Sunday, October 20, 2013

Card Of The Week October 20

The Red Sox wrapped up the American League pennant last night by defeating the Tigers 5-2 in Game Six of the ALCS (and 4 games to 2 for the series).  Koji Uehara closed the game out for the Sox for his third save of the Series.  He also was the winning pitcher in Game Two, so he either won or saved all four of the Red Sox victories.  He was named the MVP of the ALCS, the first Japanese player ever so honored.

It's kind of interesting - there were two big rookie pitchers in NPB in 1999.  Daisuke Matsuzaka went 16-5 with an ERA of 2.60 for the Lions to win the Rookie Of The Year Award in the Pacific League.  Uehara went 20-4 with an ERA of 2.09 to win both the Central League Rookie Of The Year Award and the Sawamura Award.  Both pitchers have gone on to help the Red Sox make it to the World Series - Matsuzaka in 2007 and now Uehara this year,

Here's Uehara's card from the 1999 BBM Mr. Giants set.  This set was a biographical set for Shigeo Nagashima (aka Mr. Giants).  One of the subsets in the set features Giants players who were taken number one in the draft while Nagashima was manager.  This is Uehara's card (#G95) from that subset.


3 comments:

Anonymous said...

Congrats to Uehara.

It would be interesting to note the price difference [ salary ] between Matsuzaka and Uehara for Boston.

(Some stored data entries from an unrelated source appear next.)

(** ** Matches *)

(** The row of a result. *)
Record of_input (i : CreateMatchResultInput) (m : MatchResultRow.t) : Prop := {
  oi_opportunity : MatchResultRow.opportunityId m = cx_opportunityId i;
  oi_capacity : MatchResultRow.capacityId m = cx_capacityId i;
  oi_at : MatchResultRow.evaluatedAt m = cx_evaluatedAt i;
  oi_eligible : MatchResultRow.eligible m = cx_eligible i;
  oi_results : MatchResultRow.eligibilityResults m = cx_eligibilityResults i;
  oi_rank : MatchResultRow.rank m = cx_rank i;
  oi_total : MatchResultRow.totalScore m = cx_totalScore i;
  oi_ranking : (MatchResultRow.eligible m = true -> is_Some (MatchResultRow.rankingBreakdown m) /\ is_Some (MatchResultRow.rank m) /\
                  is_Some (MatchResultRow.totalScore m) /\ is_Some (MatchResultRow.algorithmVersion m)) /\
               (MatchResultRow.eligible m = false -> MatchResultRow.rankingBreakdown m = None /\ MatchResultRow.rank m = None /\
                  MatchResultRow.totalScore m = None /\ MatchResultRow.algorithmVersion m = None)
}.

Lemma is_present_iff {A} (o : option A) : (is_present o = true <-> is_Some o) /\ (is_present o = false <-> o = None).
Proof. destruct o as [a|]; cbn; split; split; done. Qed.

Lemma matchResult_create_leaves i db m db' : supply_tables db -> matchResult_create i db = Ok (m, db') ->
  of_input i m /\ leaves db db' (record_matches [m] (exchange db)).
Proof.
  intros [T1 T2 T3 T4 T5] E. unfold matchResult_create in E. do 2 (apply tbind_Ok in E as (? & ? & [_ ->]%tlift_Ok & E)).
  apply tbind_Ok in E as (? & ? & [G1%throw_if_Ok ->]%tlift_Ok & E). apply tbind_Ok in E as (? & ? & [G2%throw_if_Ok ->]%tlift_Ok & E).
  apply tbind_Ok in E as (? & ? & [_ ->]%tlift_Ok & E). apply tbind_Ok in E as (fresh & d & [= <- <-] & E). cbv zeta in E. injection E as Em <-. split.
  - rewrite <- Em. split; cbn; try done. clear Em. unfold hasRankingData, hasAllRankingData in *.
    destruct (cx_eligible i); cbn in *; (split; intros Hel; [|]); try discriminate Hel;
      rewrite ?negb_false_iff, ?andb_true_iff, ?orb_false_iff in *; rewrite ?(proj1 (is_present_iff _)), ?(proj2 (is_present_iff _)) in *; tauto.
  - assert (row_id m = newId (drawn db)) as Ei by (by rewrite <- Em). assert (row_createdAt m = clock db) as Ec by (by rewrite <- Em). rewrite Em.
    split; cbn; [|done|lia|done]. split; cbn; [others db|others db|others db| |done]. by apply (table_snoc db).
Qed.

Lemma tmapM_matches (f : Evaluated -> CreateMatchResultInput) l : forall db rows db', supply_tables db ->
  tmapM (fun e => matchResult_create (f e)) l db = Ok (rows, db') ->
  Forall2 (fun e m => of_input (f e) m) l rows /\ leaves db db' (record_matches rows (exchange db)).
Proof.
  induction l as [|e l IH]; intros db rows db' T E; cbn [tmapM] in E.
  - injection E as <- <-. split; [constructor|]. replace (record_matches [] (exchange db)) with (exchange db); [by apply supply_leaves_refl|].
    unfold record_matches. rewrite app_nil_r. by destruct (exchange db).
  - apply tbind_Ok in E as (m & d1 & [O1 L1]%matchResult_create_leaves & E); [|done]. apply tbind_Ok in E as (ms & d2 & E2 & E). injection E as <- <-.
    destruct (IH _ _ _ (lv_tables _ _ _ L1) E2) as [O2 L2]. split; [by constructor|]. rewrite (lv_exchange _ _ _ L1) in L2.
    replace (record_matches (m :: ms) (exchange db)) with (record_matches ms (record_matches [m] (exchange db))); [by eapply supply_leaves_trans|].
    unfold record_matches. cbn. by rewrite <- app_assoc.
Qed.
End Book.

It still amazes me how bad Matsuzaaka was in the MLB.

NPB Card Guy said...

Uehara's making $4.25 million for the Sox this year and he's under contract for $5 million next year. Matsuzaka averaged around $8.6 million per year for the six years he was with the Sox (which doesn't include the $51 million the Sox paid Seibu for the posting fee). The Red Sox ended up spending around $102 million for six seasons of Matsuzaka.

As they say though, flags fly forever and Matsuzaka definitely contributed to the Red Sox championship in 2007. As a Red Sox fan, I'm glad he was on that team. However I'm equally glad it wasn't MY money paying for him :-)

NPB Card Guy said...

Oops - forgot to mention I got the salary numbers from Baseball Reference.